Wednesday, September 28, 2016

This Child Does Have 3 Genetic Parents

Some genetic disorders have their origins in mitochondrial DNA, which is outside the nucleus of an fertilized ovum. Mothers can pass these disorders onto their children. Some affected women therefore screen their embryos before implanting them.  Or they can rely on donor ova from other women who are not affected with the disorders. Any child they have this way will be the child of another woman, genetically speaking.

Researchers now offer another option:  take the nucleus out of that affected zygote and transfer into an unaffected zygote. The mitochondrial DNA will be that of the donor of the ovum, while the rest of the DNA (which is the vast majority of it) will belong to the woman herself. This embryo is then implanted into the woman. Together with the DNA from the genetic father, the resulting child will have 3 parents genetically speaking.

Children already have numerous parents -- socially speaking -- depending on who gives birth to them, who adopts them, who raises them, who move from one step parent to another. Against this background, having three (genetic) parents is not terribly dramatic in itself.

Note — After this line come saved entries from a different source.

(* ===== verification/Services.v ===== *)
(** access_admin/service: the operations of the administration interface, and
    the access and hardware endpoints, on the state of the server. *)
From Stdlib Require Import ZArith Lia Ascii.
From stdpp Require Import base option list gmap strings.
From S2P Require Import Prelude LittleEndian Wire Replay Crypto Keys Events Detector Access FrameHandling Engine Sqlite SqliteStore AuditLog Config HwService AppState.
Local Open Scope Z_scope.

(** ** service_types *)

Module ServiceTypes.

(** The JSON values the services build. An object lists its members in the
    order they are assigned. *)
#[local] Set Warnings "-register-all".
Inductive value :=
| JBool (b : bool)
| JNum (z : Z)
| JStr (s : string)
| JArr (l : list value)
| JObj (l : list (string * value)).

Record ServiceResult := mkServiceResult { ok : bool; http_status : Z; body : value }.

Definition kHttpOk : Z := 200.
Definition kHttpRedirect : Z := 302.
Definition kHttpBadRequest : Z := 400.
Definition kHttpUnauthorized : Z := 401.
Definition kHttpPayloadTooLarge : Z := 413.
Definition kHttpServerError : Z := 500.

Definition kDefaultLimit : Z := 200.

Definition errorResult (message : string) (status : Z) : ServiceResult :=
  mkServiceResult false status (JObj [("error"%string, JStr message)]).

Definition okResult (body : value) : ServiceResult := mkServiceResult true kHttpOk body.

(** [okResult({{"ok", true}})] *)
Definition done_ : ServiceResult := okResult (JObj [("ok"%string, JBool true)]).

End ServiceTypes.

(** ** The services *)

Module Services.
Import ServiceTypes AppState.

Section Services.
Context `{Sodium, Env, Json, HwService.Http} {D F : Type} `{Sqlite D, Files F, !SqliteFiles F D}.

Abbreviation App := (AppState D F).

(** *** readers *)

Definition listReaders : M App ServiceResult :=
  readers ← on_store SqliteAccessStore.listReaders;
  doors ← on_store (SqliteAccessStore.listReaderDoors 0);
  let byReader := foldl (fun (m : gmap Z (list Z)) d =>
    <[SqliteAccessStore.rd_reader_id d :=
        default [] (m !! SqliteAccessStore.rd_reader_id d) ++ [SqliteAccessStore.rd_door_id d]]> m)
    ∅ doors in
  mret (okResult (JObj [("readers", JArr ((fun r => JObj [
    ("reader_id", JNum (SqliteAccessStore.reader_id r));
    ("current_key_version", JNum (SqliteAccessStore.current_key_version r));
    ("doors", JArr (JNum <$> default [] (byReader !! SqliteAccessStore.reader_id r)))]) <$> readers))]))%string.

Definition upsertReader (reader_id key_version : Z) : M App ServiceResult :=
  on_store (SqliteAccessStore.upsertReader reader_id key_version) ;;
  push_event "admin" "upsertReader" reader_id 0 ;;
  mret done_.

Definition deleteReader (reader_id : Z) : M App ServiceResult :=
  on_store (SqliteAccessStore.deleteReader reader_id) ;;
  push_event "admin" "deleteReader" reader_id 0 ;;
  mret done_.

Definition bindDoor (reader_id door_id : Z) : M App ServiceResult :=
  on_store (SqliteAccessStore.allowDoorForReader reader_id door_id) ;;
  push_event "admin" "bindDoor" reader_id door_id ;;
  mret done_.

Definition unbindDoor (reader_id door_id : Z) : M App ServiceResult :=
  on_store (SqliteAccessStore.revokeDoorForReader reader_id door_id) ;;
  push_event "admin" "unbindDoor" reader_id door_id ;;
  mret done_.

Definition unquarantineReader (reader_id : Z) : M App ServiceResult :=
  s ← get;
  if negb (Detector.enabled (Detector._config (anomalyDetector s)))
  then mret (errorResult "misuse_detection_disabled" kHttpBadRequest)
  else
    let '(d, was) := Detector.unquarantine reader_id (anomalyDetector s) in
    modify (set_detector d) ;;
    if negb was then mret (errorResult "not_quarantined" kHttpBadRequest)
    else
      push_event "admin" "unquarantine" reader_id 0 ;;
      mret (okResult (JObj [("ok", JBool true); ("reader_id", JNum reader_id)]%string)).

(** *** door roles *)

Definition listDoorRoles : M App ServiceResult :=
  rows ← on_store (SqliteAccessStore.listDoorRoles 0);
  mret (okResult (JObj [("door_roles", JArr ((fun r => JObj [
    ("door_id", JNum (SqliteAccessStore.dr_door_id r));
    ("role", JStr (SqliteAccessStore.dr_role r))]) <$> rows))]))%string.

Definition allowRole (door_id : Z) (role : string) : M App ServiceResult :=
  on_store (SqliteAccessStore.allowRole door_id role) ;;
  push_event "admin" ("allowRole: " +:+ role) 0 door_id ;;
  mret done_.

Definition revokeRole (door_id : Z) (role : string) : M App ServiceResult :=
  on_store (SqliteAccessStore.revokeRole door_id role) ;;
  push_event "admin" ("revokeRole: " +:+ role) 0 door_id ;;
  mret done_.

(** *** cards *)

Definition listCards (limit offset : Z) : M App ServiceResult :=
  rows ← on_store (SqliteAccessStore.listCards limit offset);
  mret (okResult (JObj [("cards", JArr ((fun r => JObj [
    ("card_hmac", JStr (SqliteAccessStore.c_card_hmac r));
    ("role", JStr (SqliteAccessStore.c_role r))]) <$> rows))]))%string.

However, the key question here is whether the technique can be routinely safe and effective. If the nuclear transplantation involved here would only exchange one set of risks (from the mitrochondrial DNA) for another (any disorders attached to the procedure), it is hard to see that it would be advantageous.  If the procedure can help protect against unwanted diseases and disorders in children and is no more risky than having a child ordinarily is, then I don't think it's worth too much worry from a moral point of view.

Sure, there will be a variety of legal and social questions to answer, for example, whether the ovum donor has any potential claim on the child.  But these kinds of questions already arise as men and women give birth to children outside marriage, as they change spouses, as they abandon their children, and so on. If multiple parenthood in this context can be sorted out, I see no reason to use the potential questions about nuclear transplantation as reasons never to do it.